Breaking free from the limitations of classical test theory: Developing and measuring information systems scales using item response theory

https://doi.org/10.1016/j.im.2016.06.005Get rights and content

Abstract

Information systems (IS) research frequently uses survey data to measure the interplay between technological systems and human beings. Researchers have developed sophisticated procedures to build and validate multi-item scales that measure latent constructs. The vast majority of IS studies uses classical test theory (CTT), but this approach suffers from three major theoretical shortcomings: (1) it assumes a linear relationship between the latent variable and observed scores, which rarely represents the empirical reality of behavioral constructs; (2) the true score can either not be estimated directly or only by making assumptions that are difficult to be met; and (3) parameters such as reliability, discrimination, location, or factor loadings depend on the sample being used. To address these issues, we present item response theory (IRT) as a collection of viable alternatives for measuring continuous latent variables by means of categorical indicators (i.e., measurement variables). IRT offers several advantages: (1) it assumes nonlinear relationships; (2) it allows more appropriate estimation of the true score; (3) it can estimate item parameters independently of the sample being used; (4) it allows the researcher to select items that are in accordance with a desired model; and (5) it applies and generalizes concepts such as reliability and internal consistency, and thus allows researchers to derive more information about the measurement process. We use a CTT approach as well as Rasch models (a special class of IRT models) to demonstrate how a scale for measuring hedonic aspects of websites is developed under both approaches. The results illustrate how IRT can be successfully applied in IS research and provide better scale results than CTT. We conclude by explaining the most appropriate circumstances for applying IRT, as well as the limitations of IRT.

Introduction

Social science research and information systems (IS) research produce a wealth of empirical papers that use survey or experimental data either to create new measurement scales or to apply previously validated scales to measure constructs. In most cases, the authors rely on fundamental measurement principles that have been developed and refined in classical test theory (CTT) over decades. Although several shortcomings of this approach are increasingly understood, the underlying measurement paradigm of CTT remains largely unquestioned in IS. In line with a recent call in IS literature to improve the methodological foundation of our domain [13] – the measurement and validation procedures [50] – in this paper, we present an alternative to CTT that opens up new perspectives for empirical IS research.

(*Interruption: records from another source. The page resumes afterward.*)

(** * Eisenhower matrix: the board store and its persistence

    A shallow embedding of [src/components/Eisenhower-Matrix/EisenhowerMatrix.tsx]:
    the board state, the six handlers that update it, the two functions that
    talk to [localStorage], and the two effects that order loading and saving. *)

From Stdlib Require Import String Ascii List ZArith NArith Lia Bool.
Import ListNotations.
Local Open Scope list_scope.

(** ** JavaScript strings

    A JavaScript string is a sequence of UTF-16 code units.  [js] writes the
    ASCII literals of the source. *)

Abbreviation jsstring := (list N) (only parsing).

Definition js (s : string) : jsstring :=
  map N_of_ascii (list_ascii_of_string s).

Fixpoint str_eqb (a b : jsstring) : bool :=
  match a, b with
  | [], [] => true
  | x :: a', y :: b' => N.eqb x y && str_eqb a' b'
  | _, _ => false
  end.

(** A string is truthy when it is not empty. *)
Definition str_truthy (s : jsstring) : bool :=
  match s with [] => false | _ :: _ => true end.

(** [String.prototype.trim] strips WhiteSpace and LineTerminator code points
    from both ends: TAB, LF, VT, FF, CR, SP, NBSP, the Zs category, LS, PS and
    the byte order mark. *)
Definition is_space (c : N) : bool :=
  ((9 <=? c) && (c <=? 13) || (c =? 32) || (c =? 160) || (c =? 5760)
   || (8192 <=? c) && (c <=? 8202) || (c =? 8232) || (c =? 8233)
   || (c =? 8239) || (c =? 8287) || (c =? 12288) || (c =? 65279))%N.

Fixpoint trimStart (s : jsstring) : jsstring :=
  match s with
  | c :: s' => if is_space c then trimStart s' else s
  | [] => []
  end.

Definition trimEnd (s : jsstring) : jsstring := rev (trimStart (rev s)).

Definition trim (s : jsstring) : jsstring := trimEnd (trimStart s).

(** ** The data model *)

Inductive QuadrantKey := Do | Schedule | Delegate | Eliminate.

Definition QuadrantKey_eqb (a b : QuadrantKey) : bool :=
  match a, b with
  | Do, Do | Schedule, Schedule | Delegate, Delegate | Eliminate, Eliminate => true
  | _, _ => false
  end.

(** [notes] and [dueDate] are optional: [None] stands for a property that is
    missing or holds [undefined]; no read in the source tells the two apart. *)
Record Task := mkTask {
  id : jsstring;
  title : jsstring;
  notes : option jsstring;
  done : bool;
  createdAt : Z;
  dueDate : option jsstring
}.

Record BoardState := mkBoard {
  do : list Task;
  schedule : list Task;
  delegate : list Task;
  eliminate : list Task
}.

(** [prev[q]] *)
Definition get (b : BoardState) (q : QuadrantKey) : list Task :=
  match q with
  | Do => do b
  | Schedule => schedule b
  | Delegate => delegate b
  | Eliminate => eliminate b
  end.

(** [{ ...prev, [q]: ts }] *)
Definition put (b : BoardState) (q : QuadrantKey) (ts : list Task) : BoardState :=
  match q with
  | Do => mkBoard ts (schedule b) (delegate b) (eliminate b)
  | Schedule => mkBoard (do b) ts (delegate b) (eliminate b)
  | Delegate => mkBoard (do b) (schedule b) ts (eliminate b)
  | Eliminate => mkBoard (do b) (schedule b) (delegate b) ts
  end.

Definition emptyBoard : BoardState := mkBoard [] [] [] [].

(** [Partial<Task>]: each field is either not named ([None]) or named with a
    value; an optional field can be named with the value [undefined]. *)
Record Patch := mkPatch {
  p_id : option jsstring;
  p_title : option jsstring;
  p_notes : option (option jsstring);
  p_done : option bool;
  p_createdAt : option Z;
  p_dueDate : option (option jsstring)
}.

Definition named {A} (field : option A) (old : A) : A :=
  match field with Some v => v | None => old end.

(** [{ ...t, ...patch }] *)
Definition spread (t : Task) (patch : Patch) : Task :=
  mkTask (named (p_id patch) (id t))
         (named (p_title patch) (title t))
         (named (p_notes patch) (notes t))
         (named (p_done patch) (done t))
         (named (p_createdAt patch) (createdAt t))
         (named (p_dueDate patch) (dueDate t)).

(** ** [uid]

    [Math.random().toString(16).slice(2) + "-" + Date.now().toString(16)].
    The two readings of the outside world are arguments: [random16] is the
    text of [Math.random().toString(16)], [now] the clock in milliseconds. *)

Definition hex_digit (d : N) : N :=
  (if d <? 10 then 48 + d else 87 + d)%N.

Fixpoint hex_pos (fuel : nat) (n : N) (acc : jsstring) : jsstring :=
  match fuel with
  | O => acc
  | S fuel' =>
      let acc' := hex_digit (n mod 16) :: acc in
      if (n <? 16)%N then acc' else hex_pos fuel' (n / 16) acc'
  end.

(** [Number.prototype.toString(16)] on an integer. *)
Definition toString16 (z : Z) : jsstring :=
  let digits := hex_pos (S (N.to_nat (N.log2 (Z.abs_N z)))) (Z.abs_N z) [] in
  if (z <? 0)%Z then 45%N :: digits else digits.

(** [s.slice(2)] *)
Definition slice2 (s : jsstring) : jsstring := skipn 2 s.

Definition uid (random16 : jsstring) (now : Z) : jsstring :=
  slice2 random16 ++ js "-" ++ toString16 now.

(** What one call of [addTask] reads from outside: the random number behind
    the id and the clock, read once in [uid] and once for [createdAt]. *)
Record World := mkWorld {
  random16 : jsstring;
  now_uid : Z;
  now_created : Z
}.

(** ** The handlers

    A handler either leaves the board object in place ([None]: it returns
    before [setBoard], or its updater returns [prev] itself) or installs a new
    board object. *)

Definition Handler := BoardState -> option BoardState.

Definition run (h : Handler) (prev : BoardState) : BoardState :=
  match h prev with Some b => b | None => prev end.

Definition addTask (w : World) (q : QuadrantKey) (title : jsstring)
    (notes dueDate : option jsstring) : Handler := fun prev =>
  let clean := trim title in
  if negb (str_truthy clean) then None else
  let task :=
    {| id := uid (random16 w) (now_uid w);
       title := clean;
       notes := match notes with
                | Some n => if str_truthy (trim n) then Some (trim n) else None
                | None => None
                end;
       dueDate := match dueDate with
                  | Some d => if str_truthy d then Some d else None
                  | None => None
                  end;
       done := false;
       createdAt := now_created w |} in
  Some (put prev q (task :: get prev q)).

Definition updateTask (q : QuadrantKey) (taskId : jsstring) (patch : Patch)
    : Handler := fun prev =>
  Some (put prev q
          (map (fun t => if str_eqb (id t) taskId then spread t patch else t)
               (get prev q))).

Definition deleteTask (q : QuadrantKey) (taskId : jsstring) : Handler :=
  fun prev =>
  Some (put prev q (filter (fun t => negb (str_eqb (id t) taskId)) (get prev q))).

Definition clearCompleted (q : QuadrantKey) : Handler := fun prev =>
  Some (put prev q (filter (fun t => negb (done t)) (get prev q))).

Definition moveTask (from to : QuadrantKey) (taskId : jsstring) : Handler :=
  fun prev =>
  if QuadrantKey_eqb from to then None else
  match find (fun t => str_eqb (id t) taskId) (get prev from) with
  | None => None
  | Some task =>
      let from' := filter (fun t => negb (str_eqb (id t) taskId)) (get prev from) in
      let to' := task :: get prev to in
      Some (put (put prev from from') to to')
  end.

(** [confirmReset], as far as the board goes. *)
Definition resetAll : Handler := fun _ => Some emptyBoard.

(** [saveEdit] of a task row showing task [t] of quadrant [q]. *)
Definition saveEdit (q : QuadrantKey) (t : Task)
    (draftTitle draftNotes draftDue : jsstring) : Handler := fun prev =>
  let clean := trim draftTitle in
  if negb (str_truthy clean) then None else
  updateTask q (id t)
    {| p_id := None;
       p_title := Some clean;
       p_notes := Some (if str_truthy (trim draftNotes)
                        then Some (trim draftNotes) else None);
       p_done := None;
       p_createdAt := None;
       p_dueDate := Some (if str_truthy draftDue then Some draftDue else None) |}
    prev.

(** The checkbox of a task row: [onUpdate(q, t.id, { done: checked })]. *)
Definition toggleDone (q : QuadrantKey) (t : Task) (checked : bool) : Handler :=
  updateTask q (id t)
    {| p_id := None; p_title := None; p_notes := None;
       p_done := Some checked; p_createdAt := None; p_dueDate := None |}.

(** ** JavaScript values and JSON

    The values [JSON.parse] can return.  An object is its properties in
    insertion order (the integer-like keys that JavaScript lists first do not
    occur in a board).  A number [JNum m e] is the decimal [m * 10^e] that
    its literal denotes; rounding to a double is not modelled, except where
    the source can see it: [num_truthy] tells whether the double is zero. *)

Unset Elimination Schemes.
Inductive jsval :=
| JNull
| JBool (b : bool)
| JNum (m e : Z)
| JStr (s : jsstring)
| JArr (items : list jsval)
| JObj (props : list (jsstring * jsval)).
Set Elimination Schemes.

(** The code unit of a one-character literal. *)
Definition ch (s : string) : N :=
  match s with
  | String a _ => N_of_ascii a
  | EmptyString => 0%N
  end.

(** A decimal is a non-zero double unless it is zero or rounds to zero, that
    is, unless it is at most [2^-1075] in magnitude. *)
Definition num_truthy (m e : Z) : bool :=
  (negb (m =? 0) && ((0 <=? e) || (10 ^ (- e) <? Z.abs m * 2 ^ 1075)))%Z.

Psychometricians such as Spearman [82], [83], Thurstone [86], [87], Rasch [64], and Birnbaum [9] have formulated different statistical models to achieve the measurement of latent traits. Usually, latent traits pertain to any type of construct that cannot be directly observed. Two main approaches for measuring continuous latent traits emerged: CTT [e.g., [33], [45]] and Factor Analysis (FA) [e.g., [96]] on the one hand and Item Response Theory (IRT) [e.g., [44]] on the other, with the former gaining widespread popularity.

Today, most research papers utilizing IRT can be found in psychology and educational testing, and at the same time the IRT paradigm is slowly but steadily gaining traction in social science and marketing research [74]. Several publications have clearly shown the advantages of this measurement approach [e.g., [28], [29]], and thus have sparked new interest in using IRT in behavioral research [22], [27], [73], [76]. Despite these promising developments, so far, IS research has virtually ignored IRT, which might be due to the fact that IRT is frequently only associated with psychological testing. However, as Edelen and Reeve [20] have shown in their comprehensive study, “when used appropriately, IRT can be a powerful tool for questionnaire development, evaluation, and refinement, resulting in precise, valid, and relatively brief instruments that minimize response burden” (p. 5).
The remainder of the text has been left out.